==== PROVIDED DATA ====

(** * zenolib [FileImpl]: header and index loading, directory lookup

    A shallow embedding of [src/zenolib/fileimpl.cpp].  The object state of
    [FileImpl] (the file stream with its cursor and fail bit, the offset
    table, the cached namespace string) is passed explicitly; a thrown
    [ZenoFileFormatError] is a result of its own.  Integers of the source
    are [Z] with the wrap-around of their width written out. *)

From Stdlib Require Import ZArith Bool Lia.
From Stdlib Require Import Ascii String DecimalString DecimalPos DecimalN.
From Stdlib Require Import Strings.Byte.
From Stdlib Require Import List Sorted.
Import ListNotations.

Local Open Scope Z_scope.

(** ** Machine integers *)

(** [size_type] is a 32-bit and [offset_type] a 64-bit unsigned integer;
    [IndexOffsetsType::size_type] is the 64-bit [size_t]. *)
Definition size_type_mod : Z := 2 ^ 32.
Definition offset_type_mod : Z := 2 ^ 64.

Definition to_size_type (z : Z) : Z := z mod size_type_mod.
Definition to_offset_type (z : Z) : Z := z mod offset_type_mod.
Definition to_size_t (z : Z) : Z := z mod offset_type_mod.

(** ** Binary decoder *)

Definition byte_value (b : byte) : Z := Z.of_N (Byte.to_N b).

(** Value of a byte sequence read least significant byte first. *)
Fixpoint le_value (bs : list byte) : Z :=
  match bs with
  | [] => 0
  | b :: rest => byte_value b + 256 * le_value rest
  end.

(** Modelled from the spec: [fromLittleEndian<T>(ptr)] is declared in a
    header that is not part of the translated file; it interprets the
    [sizeof(T)] bytes at [ptr] as a little-endian unsigned integer.  A
    pointer into a buffer is the list of the bytes from that position on. *)
Definition fromLittleEndian (width : nat) (ptr : list byte) : Z :=
  le_value (firstn width ptr).

(** ** The file stream *)

(** [std::ifstream] as far as the code uses it: the bytes of the file, the
    get position, the fail state tested by [!zenoFile], and [gcount()]. *)
Record ifstream : Type := mkStream {
  content : list byte;
  gpos : Z;
  failbit : bool;
  gcount : Z
}.

(** The files that can be opened, by name. *)
Definition filesystem : Type := string -> option (list byte).

Definition ifstream_open (fs : filesystem) (fname : string) : ifstream :=
  match fs fname with
  | Some bytes => mkStream bytes 0 false 0
  | None => mkStream [] 0 true 0
  end.

(** [zenoFile.read(buf, n)]: on a failed stream nothing is extracted; else
    up to [n] bytes are extracted from the get position, and extracting
    fewer than [n] sets the fail state. *)
Definition read (n : Z) (s : ifstream) : list byte * ifstream :=
  if failbit s then ([], mkStream (content s) (gpos s) true 0)
  else
    let got := firstn (Z.to_nat n) (skipn (Z.to_nat (gpos s)) (content s)) in
    let k := Z.of_nat (length got) in
    (got, mkStream (content s) (gpos s + k) (k <? n) k).

(** [zenoFile.seekg(pos)]: no effect on a failed stream; a position that
    is not a non-negative signed stream offset fails the stream; a
    position past the end of the file is accepted.  A file system may
    refuse a position far past the end of the file as well, and the seek
    then fails; the stream is concluded to be good after a seek only for
    positions within the file. *)
Definition seekg (pos : Z) (s : ifstream) : ifstream :=
  if failbit s then s
  else if (0 <=? pos) && (pos <? 2 ^ 63)
       then mkStream (content s) pos false (gcount s)
       else mkStream (content s) (gpos s) true (gcount s).

(** ** Errors *)

Inductive error : Type :=
| ZenoFileFormatError (what : string).

Inductive result (A : Type) : Type :=
| Ok (a : A)
| Raise (e : error).
Arguments Ok {A} a.
Arguments Raise {A} e.

(** [msg << n] for an unsigned integer. *)
Definition decimal (n : Z) : string :=
  NilZero.string_of_uint (N.to_uint (Z.to_N n)).

Definition dquote : string := String (ascii_of_nat 34) EmptyString.

(** ** The object *)

Record FileImpl : Type := mkFileImpl {
  zenoFile : ifstream;
  filename : string;
  indexOffsets : list Z;
  namespaces : list Z
}.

====

EXERCISE BRIEF
All of the records should be repeated precisely as written.

ANSWER TO THIS EXERCISE
(** * zenolib [FileImpl]: header and index loading, directory lookup

    A shallow embedding of [src/zenolib/fileimpl.cpp].  The object state of
    [FileImpl] (the file stream with its cursor and fail bit, the offset
    table, the cached namespace string) is passed explicitly; a thrown
    [ZenoFileFormatError] is a result of its own.  Integers of the source
    are [Z] with the wrap-around of their width written out. *)

From Stdlib Require Import ZArith Bool Lia.
From Stdlib Require Import Ascii String DecimalString DecimalPos DecimalN.
From Stdlib Require Import Strings.Byte.
From Stdlib Require Import List Sorted.
Import ListNotations.

Local Open Scope Z_scope.

(** ** Machine integers *)

(** [size_type] is a 32-bit and [offset_type] a 64-bit unsigned integer;
    [IndexOffsetsType::size_type] is the 64-bit [size_t]. *)
Definition size_type_mod : Z := 2 ^ 32.
Definition offset_type_mod : Z := 2 ^ 64.

Definition to_size_type (z : Z) : Z := z mod size_type_mod.
Definition to_offset_type (z : Z) : Z := z mod offset_type_mod.
Definition to_size_t (z : Z) : Z := z mod offset_type_mod.

(** ** Binary decoder *)

Definition byte_value (b : byte) : Z := Z.of_N (Byte.to_N b).

(** Value of a byte sequence read least significant byte first. *)
Fixpoint le_value (bs : list byte) : Z :=
  match bs with
  | [] => 0
  | b :: rest => byte_value b + 256 * le_value rest
  end.

(** Modelled from the spec: [fromLittleEndian<T>(ptr)] is declared in a
    header that is not part of the translated file; it interprets the
    [sizeof(T)] bytes at [ptr] as a little-endian unsigned integer.  A
    pointer into a buffer is the list of the bytes from that position on. *)
Definition fromLittleEndian (width : nat) (ptr : list byte) : Z :=
  le_value (firstn width ptr).

(** ** The file stream *)

(** [std::ifstream] as far as the code uses it: the bytes of the file, the
    get position, the fail state tested by [!zenoFile], and [gcount()]. *)
Record ifstream : Type := mkStream {
  content : list byte;
  gpos : Z;
  failbit : bool;
  gcount : Z
}.

(** The files that can be opened, by name. *)
Definition filesystem : Type := string -> option (list byte).

Definition ifstream_open (fs : filesystem) (fname : string) : ifstream :=
  match fs fname with
  | Some bytes => mkStream bytes 0 false 0
  | None => mkStream [] 0 true 0
  end.

(** [zenoFile.read(buf, n)]: on a failed stream nothing is extracted; else
    up to [n] bytes are extracted from the get position, and extracting
    fewer than [n] sets the fail state. *)
Definition read (n : Z) (s : ifstream) : list byte * ifstream :=
  if failbit s then ([], mkStream (content s) (gpos s) true 0)
  else
    let got := firstn (Z.to_nat n) (skipn (Z.to_nat (gpos s)) (content s)) in
    let k := Z.of_nat (length got) in
    (got, mkStream (content s) (gpos s + k) (k <? n) k).

(** [zenoFile.seekg(pos)]: no effect on a failed stream; a position that
    is not a non-negative signed stream offset fails the stream; a
    position past the end of the file is accepted.  A file system may
    refuse a position far past the end of the file as well, and the seek
    then fails; the stream is concluded to be good after a seek only for
    positions within the file. *)
Definition seekg (pos : Z) (s : ifstream) : ifstream :=
  if failbit s then s
  else if (0 <=? pos) && (pos <? 2 ^ 63)
       then mkStream (content s) pos false (gcount s)
       else mkStream (content s) (gpos s) true (gcount s).

(** ** Errors *)

Inductive error : Type :=
| ZenoFileFormatError (what : string).

Inductive result (A : Type) : Type :=
| Ok (a : A)
| Raise (e : error).
Arguments Ok {A} a.
Arguments Raise {A} e.

(** [msg << n] for an unsigned integer. *)
Definition decimal (n : Z) : string :=
  NilZero.string_of_uint (N.to_uint (Z.to_N n)).

Definition dquote : string := String (ascii_of_nat 34) EmptyString.

(** ** The object *)

Record FileImpl : Type := mkFileImpl {
  zenoFile : ifstream;
  filename : string;
  indexOffsets : list Z;
  namespaces : list Z
}.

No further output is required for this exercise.